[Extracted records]
Lemma namespace_inj a b key :
  namespace_of a = Some key → namespace_of b = Some key →
  ordinal (tumbler a) = ordinal (tumbler b) → a = b.
Proof.
  intros [_ Ea]%namespace_of_Some [_ Eb]%namespace_of_Some E.
  apply Address_eq, Tumbler_eq. by rewrite Ea, Eb, E.
Qed.

(** The count of a chain past its floor. *)
Lemma member_of_effective s key n :
  member_of (frontiers s !! key) key n ↔
  (ghost_floor key < n ∧ n ≤ effective_frontier s key)%N.
Proof.
  unfold member_of, effective_frontier.
  destruct (frontiers s !! key) as [k|]; cbn; split; intros; destruct_and?; try (split; [done|]).
  - naive_solver lia.
  - exists k. split; [done|]. lia.
  - naive_solver.
  - lia.
Qed.

Lemma is_chain_member_effective s a key :
  namespace_of a = Some key →
  is_chain_member s a = true ↔
  (ghost_floor key < ordinal (tumbler a) ∧ ordinal (tumbler a) ≤ effective_frontier s key)%N.
Proof.
  intros Hk. rewrite is_chain_member_ok. setoid_rewrite member_of_effective.
  split; [intros (k & Hk' & H)|intros H; by exists key]. rewrite Hk in Hk'. by injection Hk' as <-.
Qed.

(** ** What a record does *)

Lemma apply_allocate s at_ addr pub s' :
  apply_m3 s at_ (Allocate (MkAllocation addr pub)) = Done s' ↔
  ∃ key, namespace_of addr = Some key ∧
    ordinal (tumbler addr) = (effective_frontier s key + 1)%N ∧
    s' = MkM3State (<[key := ordinal (tumbler addr)]> (frontiers s)) (nodes s) (principals s)
           (if bool_decide (level addr = Document)
            then insert_absent addr pub (publication s) else publication s)
           (if bool_decide (level addr = Document) || is_link_slot addr
            then insert_absent addr at_ (minted_at s) else minted_at s).
Proof.
  cbn. destruct (namespace_of addr) as [key|]; cbn; [|naive_solver].
  destruct (N.eqb_spec (ordinal (tumbler addr)) (effective_frontier s key + 1)) as [E|E]; cbn; naive_solver.
Qed.

Lemma apply_range s at_ first count s' :
  count ≠ 0%N →
  apply_m3 s at_ (AllocateRange (MkRangeAllocation first count)) = Done s' ↔
  ∃ key, namespace_of first = Some key ∧
    ordinal (tumbler first) = (effective_frontier s key + 1)%N ∧
    s' = MkM3State (<[key := (effective_frontier s key + count)%N]> (frontiers s)) (nodes s)
           (principals s) (publication s) (minted_at s).
Proof.
  intros Hc. cbn. destruct (namespace_of first) as [key|]; cbn; [|naive_solver].
  destruct (N.eqb_spec (ordinal (tumbler first)) (effective_frontier s key + 1)) as [E|E]; cbn; [|naive_solver].
  rewrite nat_sub_ok by lia. cbn.
  replace (ordinal (tumbler first) + count - 1)%N with (effective_frontier s key + count)%N by lia.
  naive_solver.
Qed.

(** A frontier raised from the effective one to [m] adds the slots between. *)
Lemma frontier_raise s key m b fr' :
  (effective_frontier s key ≤ m)%N →
  frontiers fr' = <[key := m]> (frontiers s) →
  is_chain_member fr' b = true ↔
  is_chain_member s b = true ∨
  (namespace_of b = Some key ∧ (effective_frontier s key < ordinal (tumbler b))%N ∧
   (ordinal (tumbler b) ≤ m)%N).
Proof.
  intros Hm Hf. rewrite !is_chain_member_ok. setoid_rewrite Hf.
  destruct (namespace_of b) as [k|]; [|naive_solver].
  destruct (decide (k = key)) as [->|Hne].
  - setoid_rewrite member_of_effective. unfold member_of, effective_frontier in *.
    split.
    + intros (? & [= <-] & Hfl & ? & Hk & Hle). rewrite lookup_insert_eq in Hk. injection Hk as <-.
      destruct (N.lt_ge_cases (N.max (default 0%N (frontiers s !! key)) (ghost_floor key)) (ordinal (tumbler b))).
      * by right.
      * left. by exists key.
    + intros [(? & [= <-] & ? & ?)|(_ & ? & ?)]; exists key; (split; [done|]); (split; [lia|]);
        exists m; rewrite lookup_insert_eq; (split; [done|lia]).
  - split.
    + intros (? & [= <-] & H). left. exists k. by rewrite lookup_insert_ne in H.
    + intros [(? & [= <-] & H)|(? & _)]; [|naive_solver]. exists k. by rewrite lookup_insert_ne.
Qed.

Lemma allocate_members s at_ addr pub s' b :
  apply_m3 s at_ (Allocate (MkAllocation addr pub)) = Done s' →
  is_chain_member s' b = true ↔ is_chain_member s b = true ∨ b = addr.
Proof.
  intros (key & Hk & Ho & ->)%apply_allocate.
  rewrite (frontier_raise s key (ordinal (tumbler addr))) by (done || lia). f_equiv. split.
  - intros (Hb & ? & ?). eapply namespace_inj; [done..|lia].
  - intros ->. split_and!; [done|lia|done].
Qed.

Lemma range_members s at_ first count s' b :
  count ≠ 0%N → apply_m3 s at_ (AllocateRange (MkRangeAllocation first count)) = Done s' →
  is_chain_member s' b = true ↔
  is_chain_member s b = true ∨ ∃ i, (i < count)%N ∧ tumbler b = shift (tumbler first) i.
Proof.
  intros Hc (key & Hk & Ho & ->)%apply_range; [|done].
  rewrite (frontier_raise s key (effective_frontier s key + count)) by (done || lia). f_equiv.
  apply namespace_of_Some in Hk as [Hok E]. unfold slot in E. rewrite app_assoc in E. split.
  - intros ([_ Eb]%namespace_of_Some & H1 & H2). exists (ordinal (tumbler b) - (effective_frontier s key + 1))%N.
    split; [lia|]. apply Tumbler_eq. rewrite (shift_app _ _ _ _ E), Eb. unfold slot.
    rewrite app_assoc. do 2 f_equal. lia.
  - intros (i & Hi & Eb). assert (Hb : comps (tumbler b) = slot key (ordinal (tumbler first) + i)).
    { unfold slot. rewrite Eb, app_assoc. by apply shift_app. }
    pose proof (slot_ordinal _ _ _ Hb) as Hob. split_and!; [|lia..].
    apply namespace_of_Some. by rewrite Hob.
Qed.

(** ** Registered entities and the chains they anchor *)

Lemma entity_level_Some s a l :
  entity_level s a = Some l ↔ level a = l ∧ l ≠ Element ∧ is_allocated s a = true.
Proof.
  unfold entity_level. destruct (is_allocated s a); rewrite ?andb_true_r, ?andb_false_r; [|naive_solver].
  case_bool_decide; cbn; naive_solver.
Qed.

Lemma is_registered_document_ok s a :
  is_registered_document s a = true ↔ level a = Document ∧ is_allocated s a = true.
Proof. unfold is_registered_document. rewrite bool_decide_eq_true, entity_level_Some. naive_solver. Qed.

Lemma is_registered_account_ok s a :
  is_registered_account s a = true ↔ level a = Account ∧ is_allocated s a = true.
Proof. unfold is_registered_account. rewrite bool_decide_eq_true, entity_level_Some. naive_solver. Qed.

(** The chains the mints open: anchored at a registered entity of their tier. *)
Inductive family (s : M3State) : NsKey → Prop :=
  | fam_content h : is_registered_document s h = true → family s (content_ns h)
  | fam_link h : is_registered_document s h = true → family s (link_ns h)
  | fam_version d : is_registered_document s d = true → family s (version_ns d)
  | fam_document a : is_registered_account s a = true → family s (document_ns a)
  | fam_account p : entity_level s p = Some Node ∨ entity_level s p = Some Account → family s (account_ns p).

(** Their slots, by tier. *)
Lemma content_slot h a :
  level h = Document → namespace_of a = Some (content_ns h) →
  element_field a = Some [1%N; ordinal (tumbler a)].
Proof.
  intros Hl [_ E]%namespace_of_Some. apply element_pair_view. exists h.
  by rewrite E, content_ns_slot.
Qed.

Lemma link_slot h a :
  level h = Document → namespace_of a = Some (link_ns h) →
  element_field a = Some [2%N; ordinal (tumbler a)].
Proof.
  intros Hl [_ E]%namespace_of_Some. apply element_pair_view. exists h.
  by rewrite E, link_ns_slot.
Qed.

Lemma element_field_level a l : element_field a = Some l → level a = Element.
Proof.
  intros He. apply level_index_inj. pose proof (Address_level_segs a) as H.
  rewrite element_field_segs in He. apply lookup_lt_Some in He.
  pose proof (Address_ok a) as (_ & _ & _ & _ & Hz). rewrite Address_level_separators in Hz. cbn. lia.
Qed.

Lemma namespace_level p g a :
  namespace_of a = Some (MkNsKey (tumbler p) g) → level a = next_level (level p) g.
Proof.
  intros [_ E]%namespace_of_Some. eapply (slot_level (MkNsKey (tumbler p) g)); [done|exact E|].
  apply ordinal_nonzero.
Qed.

Lemma generator_next p : level p = Node ∨ level p = Account → next_level (level p) (generator (level p) Account) = Account.
Proof. unfold generator. intros [-> | ->]; done. Qed.

Lemma family_level s key a :
  family s key → namespace_of a = Some key →
  level a ≠ Node ∧ (level a = Element → is_content_or_link_slot a = true).
Proof.
  intros Hf Ha. destruct Hf as [h Hh|h Hh|d Hd|h Hh|p Hp].
  - apply is_registered_document_ok in Hh as [Hl _]. apply content_slot in Ha; [|done].
    unfold is_content_or_link_slot. by rewrite (element_field_level a _ Ha), Ha.
  - apply is_registered_document_ok in Hh as [Hl _]. apply link_slot in Ha; [|done].
    unfold is_content_or_link_slot. by rewrite (element_field_level a _ Ha), Ha.
  - apply is_registered_document_ok in Hd as [Hl _]. apply namespace_level in Ha. rewrite Hl in Ha. by rewrite Ha.
  - apply is_registered_account_ok in Hh as [Hl _]. apply namespace_level in Ha. rewrite Hl in Ha. by rewrite Ha.
  - rewrite !entity_level_Some in Hp. apply namespace_level in Ha.
    rewrite generator_next in Ha by naive_solver. by rewrite Ha.
Qed.

Lemma family_key_ok s key : family s key → key_ok key.
Proof.
  intros [h [Hl _]%is_registered_document_ok|h [Hl _]%is_registered_document_ok|d _|a [Hl _]%is_registered_account_ok|p Hp].
  - apply content_ns_ok. congruence.
  - apply link_ns_ok. congruence.
  - apply key_ok_same.
  - apply key_ok_next. congruence.
  - rewrite !entity_level_Some in Hp. apply account_ns_ok. naive_solver.
Qed.

(** ** Mints *)

(** The next slot of a family's chain: the door and the gate let it through. *)
Lemma next_in_ok s key :
  family s key →
  ∃ a, next_in s key = Done (Ok a) ∧ namespace_of a = Some key ∧
    ordinal (tumbler a) = (effective_frontier s key + 1)%N.
Proof.
  intros Hf. destruct (nth_in_total key (effective_frontier s key + 1)) as (a & Ha);
    [by eapply family_key_ok|lia|]. exists a.
  pose proof (namespace_of_nth _ _ _ Ha) as Hk. unfold next_in. rewrite Ha. cbn [try_bind].
  destruct (family_level s key a Hf Hk) as [_ Hel]. split_and!; [|done|].
  - case_bool_decide as Hl; cbn; [by rewrite Hel|done].
  - apply nth_in_Ok in Ha as (_ & _ & Ha). by eapply slot_ordinal.
Qed.

Lemma mint_on_ok s key pub :
  family s key →
  ∃ a, mint_on s key pub = Done (Ok (a, Allocate (MkAllocation a pub))) ∧
    next_in s key = Done (Ok a) ∧ namespace_of a = Some key ∧
    ordinal (tumbler a) = (effective_frontier s key + 1)%N.
Proof.
  intros Hf. destruct (next_in_ok s key Hf) as (a & Ha & Hk & Ho). exists a.
  unfold mint_on. by rewrite Ha.
Qed.

(** A mint's record folds, whatever the position, as long as the frontier stands. *)
Lemma allocate_done s key a pub at_ :
  namespace_of a = Some key → ordinal (tumbler a) = (effective_frontier s key + 1)%N →
  ∃ s', apply_m3 s at_ (Allocate (MkAllocation a pub)) = Done s'.
Proof. intros Hk Ho. eexists. apply apply_allocate. by exists key. Qed.

Lemma next_unallocated s key a :
  namespace_of a = Some key → ordinal (tumbler a) = (effective_frontier s key + 1)%N →
  is_chain_member s a = false.
Proof.
  intros Hk Ho. apply not_true_iff_false. intros H.
  apply (is_chain_member_effective s a key Hk) in H. lia.
Qed.

(** What a mint promises of its address and its record. *)
Definition issued (s : M3State) (key : NsKey) (pub : bool) (a : Address) (r : M3Rec) : Prop :=
  r = Allocate (MkAllocation a pub) ∧
  nth_in key (effective_frontier s key + 1) = Done (Ok a) ∧
  is_allocated s a = false ∧
  ∀ at_, ∃ s', apply_m3 s at_ r = Done s' ∧
    (∀ b, is_allocated s' b = true ↔ is_allocated s b = true ∨ b = a) ∧
    effective_frontier s' key = (effective_frontier s key + 1)%N.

● Exercise
In the records above, find each line with the word "AllocateRange" and copy it.

● Answer space
  apply_m3 s at_ (AllocateRange (MkRangeAllocation first count)) = Done s' ↔
  count ≠ 0%N → apply_m3 s at_ (AllocateRange (MkRangeAllocation first count)) = Done s' →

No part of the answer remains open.